Lemma upsertPart_last (l : list MessageWithParts) (x : MessageWithParts) (p : Part) :
  part_messageID p ∉ message_ids l -> message_id (info x) = part_messageID p ->
  upsertPart (l ++ [x]) p = l ++ [{| info := info x; parts := upsertPartIn (parts x) p |}].
Proof.
  unfold message_ids. induction l as [|y l IH]; intros Hfresh Hid.
  - simpl. rewrite upsertPart_cons. by rewrite (proj2 (same_id_true _ _) Hid).
  - cbn [map] in Hfresh. apply not_elem_of_cons in Hfresh as [Hne Hfresh].
    simpl. rewrite upsertPart_cons.
    rewrite (proj2 (same_id_false _ _)) by congruence.
    by rewrite IH.
Qed.

(** X30: in the extension a part reaches the transcript only when the event of
    its message came first: a message event of the selected session
    followed by the event of one of its parts leaves the message with that
    part at the end of the transcript, and the same two events the other
    way round leave the message with no part, the part being lost. *)
Theorem extension_part_needs_its_message (asSession : Json -> Session)
    (asMessage : Json -> Message) (asPart : Json -> Part)
    (onMessage onPart : OpencodeEvent) (rawMessage rawPart : Json) (st : Store) :
  event_type onMessage = Js.lit "message.created"
  \/ event_type onMessage = Js.lit "message.updated" ->
  event_type onPart = Js.lit "message.part.created"
  \/ event_type onPart = Js.lit "message.part.updated" ->
  ExtensionReconciler.get_truthy (Js.lit "info") (event_properties onMessage)
  = Some rawMessage ->
  ExtensionReconciler.get_truthy (Js.lit "info") (event_properties onPart) = Some rawPart ->
  selectedSessionId st = Some (message_sessionID (asMessage rawMessage)) ->
  (message_id (asMessage rawMessage) ∉ message_ids (messages st)) ->
  part_messageID (asPart rawPart) = message_id (asMessage rawMessage) ->
  let dispatch := ExtensionReconciler.dispatch asSession asMessage asPart in
  messages (dispatch onPart (dispatch onMessage st))
  = messages st ++ [{| info := asMessage rawMessage; parts := [asPart rawPart] |}]
  /\ messages (dispatch onMessage (dispatch onPart st))
     = messages st ++ [{| info := asMessage rawMessage; parts := [] |}].
Proof.
  intros HtypeM HtypeP HrawM HrawP Hsel Hfresh Hid. cbv zeta.
  assert (forall st0, selectedSessionId st0 = selectedSessionId st ->
            ExtensionReconciler.dispatch asSession asMessage asPart onMessage st0
            = setMessages (upsertMessage (messages st0) (asMessage rawMessage)) st0) as HM.
  { intros st0 Hsel0. unfold ExtensionReconciler.dispatch.
    assert (is_type onMessage "session.created" || is_type onMessage "session.updated"
            = false) as ->.
    { destruct HtypeM as [H|H];
        by rewrite !(is_type_other _ _ _ H). }
    assert (is_type onMessage "message.created" || is_type onMessage "message.updated"
            = true) as ->.
    { destruct HtypeM as [H|H]; rewrite (is_type_same _ _ H); [done|apply orb_true_r]. }
    rewrite HrawM. cbv zeta. rewrite Hsel0, Hsel.
    by rewrite bool_decide_eq_true_2. }
  assert (forall st0,
            ExtensionReconciler.dispatch asSession asMessage asPart onPart st0
            = setMessages (upsertPart (messages st0) (asPart rawPart)) st0) as HP.
  { intros st0. unfold ExtensionReconciler.dispatch.
    assert (is_type onPart "session.created" || is_type onPart "session.updated"
            = false) as ->.
    { destruct HtypeP as [H|H]; by rewrite !(is_type_other _ _ _ H). }
    assert (is_type onPart "message.created" || is_type onPart "message.updated"
            = false) as ->.
    { destruct HtypeP as [H|H]; by rewrite !(is_type_other _ _ _ H). }
    assert (is_type onPart "message.part.created" || is_type onPart "message.part.updated"
            = true) as ->.
    { destruct HtypeP as [H|H]; rewrite (is_type_same _ _ H); [done|apply orb_true_r]. }
    by rewrite HrawP. }
  split.
  - rewrite HP, (HM st) by done. simpl.
    rewrite upsertMessage_absent by done.
    rewrite upsertPart_last; [done| |done]. by rewrite Hid.
  - rewrite (HM _), HP by (by rewrite HP). simpl.
    rewrite upsertPart_absent by (by rewrite Hid).
    by rewrite upsertMessage_absent.
Qed.

Lemma extension_part_needs_its_message_witness :
  let dispatch := ExtensionReconciler.dispatch view_session view_message view_part in
  let onMessage := event_of "message.created"
                     [prop "info" (message_record "m2" "s1" "assistant")] in
  let onPart := event_of "message.part.updated"
                  [prop "info" (part_record "p7" "s1" "m2" "Hello")] in
  messages (dispatch onPart (dispatch onMessage transcript_store))
  = stored_messages
    ++ [{| info := sample_message "m2" "s1" assistant None;
           parts := [view_part (part_record "p7" "s1" "m2" "Hello")] |}]
  /\ messages (dispatch onMessage (dispatch onPart transcript_store))
     = stored_messages ++ [{| info := sample_message "m2" "s1" assistant None; parts := [] |}].
Proof.
  cbv zeta.
  apply (extension_part_needs_its_message view_session view_message view_part
           (event_of "message.created" [prop "info" (message_record "m2" "s1" "assistant")])
           (event_of "message.part.updated" [prop "info" (part_record "p7" "s1" "m2" "Hello")])
           (message_record "m2" "s1" "assistant") (part_record "p7" "s1" "m2" "Hello")
           transcript_store).
  - by left.
  - by right.
  - reflexivity.
  - reflexivity.
  - reflexivity.
  - apply (bool_decide_eq_false_1 _). vm_compute. reflexivity.
  - reflexivity.
Defined.

(** ** Status of a session and of the client *)

(** A session status shown by the client is one of three words, and it is
    running only for a status object of type busy. *)
Lemma normalizeSessionStatus_values (status : option Json) :
  normalizeSessionStatus status ∈ [Js.lit "idle"; Js.lit "running"; Js.lit "retry"]
  /\ (normalizeSessionStatus status = Js.lit "running" ->
      exists record, status = Some record
                     /\ get (Js.lit "type") record = Some (JString (Js.lit "busy"))).
Proof.
  unfold normalizeSessionStatus.
  destruct status as [record|]; [|split; [set_solver|done]].
  destruct (is_object record); [|split; [set_solver|done]]. cbn [negb].
  destruct (get (Js.lit "type") record) as [[| | |t| |]|] eqn:Htype;
    try (split; [set_solver|done]).
  case_bool_decide as Hbusy.
  { subst t. split; [set_solver|]. intros _. by exists record. }
  case_bool_decide; [split; [set_solver|done]|].
  case_bool_decide; split; try set_solver; done.
Qed.

(** A new task can be started unless the client is busy with something
    other than a run. *)
Lemma newTaskDisabled_spec (busy : bool) (label : option jsstring) :
  newTaskDisabled busy label
  = busy && negb (bool_decide (label = Some (Js.lit "Running"))).
Proof.
  unfold newTaskDisabled. destruct busy; [|done]. cbn [andb].
  case_bool_decide as Hrun; [done|]. cbn [negb].
  by destruct (_ || _).
Qed.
============================================================
— INSTRUCTIONS TO FOLLOW —
What belongs in the answer is each line of the data that has the word "exists".

— SOLUTION FOR THIS EXERCISE —
      exists record, status = Some record
  { subst t. split; [set_solver|]. intros _. by exists record. }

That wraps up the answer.